Chinese smartphone maker is counting on its Android-based operating system as well as new global vice president and former Google employee, Hugo Barra, to help put the company on the global map.
Written by Eileen Yu, Senior Contributing Editor

Xiaomi is counting on its Google hire and Android-based firmware to help put the Chinese smartphone maker on the global map, just three years after its debut.

Lin Bin, Xiaomi
Xiaomi co-founder & president, Lin Bin

Currently valued at US$10 billion, the company has been growing its market share since it was set up in April 2010, selling 7.19 million handsets last year and is expecting to move 15 million units this year. It currently claims a 2.5 percent share of the Chinese smartphone market. Its latest MiPhone 3 device was launched last week, touting better specs than Samsung's Note III, and it also unveiled a new 47-inch smart TV which runs on its Android-based MIUI operating system

The MiPhone maker is now looking to make its mark on the global stage through its new hire, Hugo Barra, who was Google's vice president of Android product management, Xiaomi's Beijing-based co-founder and president Lin Bin, said in an interview with tech news site TNW.

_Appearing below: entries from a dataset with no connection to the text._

(** The deleters free exactly the control blocks that wait. *)
Lemma run_deleters_spec l fs :
  fs_wf_but l fs ->
  ∃ fs', run_deleters ndebug ((λ p, (p_key p, p)) <$> l) fs = Some fs' ∧ fs_wf fs' ∧
    same_data fs fs' ∧ dlru fs' = dlru fs ∧
    ∀ p, dir_heap fs' !! p = if decide (p ∈ l) then None else dir_heap fs !! p.
Proof.
  revert fs. induction l as [| p l IH]; intros fs Hwf.
  { exists fs. split_and!; try done. }
  pose proof Hwf as [Hlru Hd Hi Hdir Hh [Hnd Hdead]]. apply list.NoDup_cons in Hnd as [Hni Hnd].
  destruct (Hdead p ltac:(left)) as [d E]. cbn [run_deleters fmap list_fmap]. unfold DeleteDir.
  rewrite E. cbn [mbind option_bind]. rewrite bool_decide_eq_true_2, assert_true by done.
  cbn [mbind option_bind]. set (fs1 := MkFS _ _ _ _ _ _ _ _).
  assert (hashed LRUHash p) as Hp by (eapply wf_hashed; [exact Hd | apply Hi; eauto]).
  pose proof (Remove_entry_map LRUHash (dirs fs) p Hd Hp) as (Hd1 & _ & Hm).
  assert (ht_map (dirs fs) !! e_key p = Some p) as Hl.
  { apply (ht_map_lookup LRUHash); [done |]. split; [apply Hi; eauto | done]. }
  rewrite bool_decide_eq_true_2 in Hm by done.
  destruct (IH fs1) as (fs' & Er & Hwf' & Hsame & Hc & Hheap).
  - split; cbn; try done.
    + intros q. transitivity (ht_map (Remove_entry p (dirs fs)).1 !! e_key q = Some q).
      { rewrite (ht_map_lookup LRUHash) by done. naive_solver. }
      rewrite Hm, lookup_delete_Some, (ht_map_lookup LRUHash) by done. rewrite Hi. split.
      * intros (Hne & Hq & _). rewrite lookup_delete_ne; [done |]. intros ->. done.
      * destruct (decide (p = q)) as [-> | Hne]; [rewrite lookup_delete_eq; by intros [? [=]] |].
        rewrite lookup_delete_ne by done. intros Hq. split_and!; [| done | done]. intros Ek. apply Hne.
        apply (wf_key_inj LRUHash (dirs fs)); try done; apply Hi; eauto.
    + intros q d' [Hne Hq]%lookup_delete_Some. destruct (Hdir q d' Hq) as (? & ? & ? & Hx).
      split_and!; try done. intros Hql. apply Hx. by apply not_elem_of_cons.
    + intros h x Hx. destruct (Hh h x Hx) as (? & Hnl & d' & Hd' & ?).
      apply not_elem_of_cons in Hnl as [Hne Hnl]. split_and!; try done. exists d'.
      by rewrite lookup_delete_ne.
    + split; [done |]. intros q Hq. rewrite lookup_delete_ne; [apply Hdead; by right |].
      intros ->. done.
  - exists fs'. split_and!; try done. intros q. rewrite Hheap. cbn [dir_heap fs1].
    destruct (decide (q ∈ l)), (decide (q ∈ p :: l)); try done; [exfalso; set_solver | |].
    + assert (q = p) as -> by set_solver. apply lookup_delete_eq.
    + rewrite lookup_delete_ne; [done |]. intros ->. set_solver.
Qed.

(** Changing the cache only in reference counts. *)
Lemma set_dlru_wf c' l fs :
  fs_wf_but l fs -> lru_wf LRUHash c' ->
  (∀ h, value <$> heap c' !! h = value <$> heap (dlru fs) !! h) -> fs_wf_but l (set_dlru c' fs).
Proof.
  intros [Hlru Hd Hi Hdir Hh Hdead] Hc Hv. split; try done; cbn.
  - intros p d Hp. destruct (Hdir p d Hp) as (? & ? & ? & Hx). split_and!; try done. intros Hl.
    destruct (Hx Hl) as (x & E & <-). specialize (Hv (d_handle d)). rewrite E in Hv.
    destruct (heap c' !! d_handle d) as [y |]; [| done]. exists y. split; [done |]. by injection Hv.
  - intros h x Hx. specialize (Hv h). rewrite Hx in Hv. cbn in Hv.
    destruct (heap (dlru fs) !! h) as [y |] eqn:E; [| done]. injection Hv as ->. by apply Hh.
Qed.

(** One more client reference to an entry changes no value. *)
Lemma referenced_values (h0 : gmap Ptr (LRUEntry Ptr)) h x :
  h0 !! h = Some x -> ∀ k, value <$> (<[h := referenced x]> h0) !! k = value <$> h0 !! k.
Proof.
  intros E k. destruct (decide (k = h)) as [-> |]; [by rewrite lookup_insert_eq, E |].
  by rewrite lookup_insert_ne.
Qed.

(** A control block and the references that operations in progress hold on it. *)
Definition dir_ref fs p d (n : Z) : Prop :=
  dir_heap fs !! p = Some d /\ ∃ x, heap (dlru fs) !! d_handle d = Some x /\ ext x = n.

(** The references that operations in progress hold on a control block, and a change of that number
    at [p] alone: other control blocks stay as they are, or are freed while nobody refers to them. *)
Definition refcount fs p : Z :=
  match dir_heap fs !! p with
  | Some d => match heap (dlru fs) !! d_handle d with Some x => ext x | None => 0 end
  | None => 0
  end.
Definition counted fs fs' p (k : Z) : Prop :=
  capacity_ (dlru fs') = capacity_ (dlru fs) /\
  refcount fs' p = refcount fs p + k /\
  ∀ q, q ≠ p -> refcount fs' q = refcount fs q /\
    (dir_heap fs' !! q = dir_heap fs !! q \/ (dir_heap fs' !! q = None /\ refcount fs q = 0)).

(** Two control blocks have two handles. *)
Lemma handle_ne fs p q d dq :
  fs_wf fs -> dir_heap fs !! p = Some d -> dir_heap fs !! q = Some dq -> q ≠ p -> d_handle dq ≠ d_handle d.
Proof.
  intros Hwf E Eq Hne He. destruct (fw_dir _ _ Hwf _ _ E) as (_ & _ & _ & Hx).
  destruct (fw_dir _ _ Hwf _ _ Eq) as (_ & _ & _ & Hy).
  destruct (Hx ltac:(by apply not_elem_of_nil)) as (x & Ex & Hvx).
  destruct (Hy ltac:(by apply not_elem_of_nil)) as (y & Ey & Hvy). rewrite He in Ey. congruence.
Qed.

Lemma released_counted p d x c' fs fs' :
  fs_wf fs -> dir_heap fs !! p = Some d -> heap (dlru fs) !! d_handle d = Some x -> 0 < ext x ->
  dlru fs' = c' -> heap c' = partial_alter (λ _, unreferenced x) (d_handle d) (heap (dlru fs)) ->
  capacity_ c' = capacity_ (dlru fs) -> (∀ q, q ≠ p -> dir_heap fs' !! q = dir_heap fs !! q) ->
  dir_heap fs' !! p = (if refs x =? 1 then None else Some d) -> counted fs fs' p (-1).
Proof.
  intros Hwf E Ex Hpos Ec Hheap Hcap Hq Hp. split; [by rewrite Ec |]. split.
  - unfold refcount. rewrite E, Ex, Hp, Ec. unfold unreferenced, ext in *. destruct (Z.eqb_spec (refs x) 1).
    + destruct (in_cache x); lia.
    + rewrite Hheap, lookup_partial_alter_eq. unfold ext. cbn. lia.
  - intros q Hne. split; [| left; by apply Hq]. unfold refcount. rewrite Hq by done.
    destruct (dir_heap fs !! q) as [dq |] eqn:Eq; [| done]. rewrite Ec, Hheap, lookup_partial_alter_ne; [done |].
    by apply not_eq_sym, (handle_ne fs p q).
Qed.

Barra, who will officially start his new role as Xiaomi's global vice president in October, has been tasked to "figure out which region we should enter next, and how", Lin said. He added that the ex-Googler will also play a key role in helping the Chinese company understand the different consumer needs in different regions with regard to software and hardware design.  

Lin credited the company's success thus far to its focus on three key areas--hardware, software, and Internet services--noting that it is services that will eventually bring in the revenue. Xiaomi also builds its own firmware, MIUI, which the co-founder said will remain fully compatible with and firmly entrenched in the Android ecosystem. 

He told TNW: "The biggest worry for Android is the fragmentation... [that] it becomes so distinctly different that apps built for this Android doesn't work on other versions of Android. Since day one, we've never done that [with MIUI phones].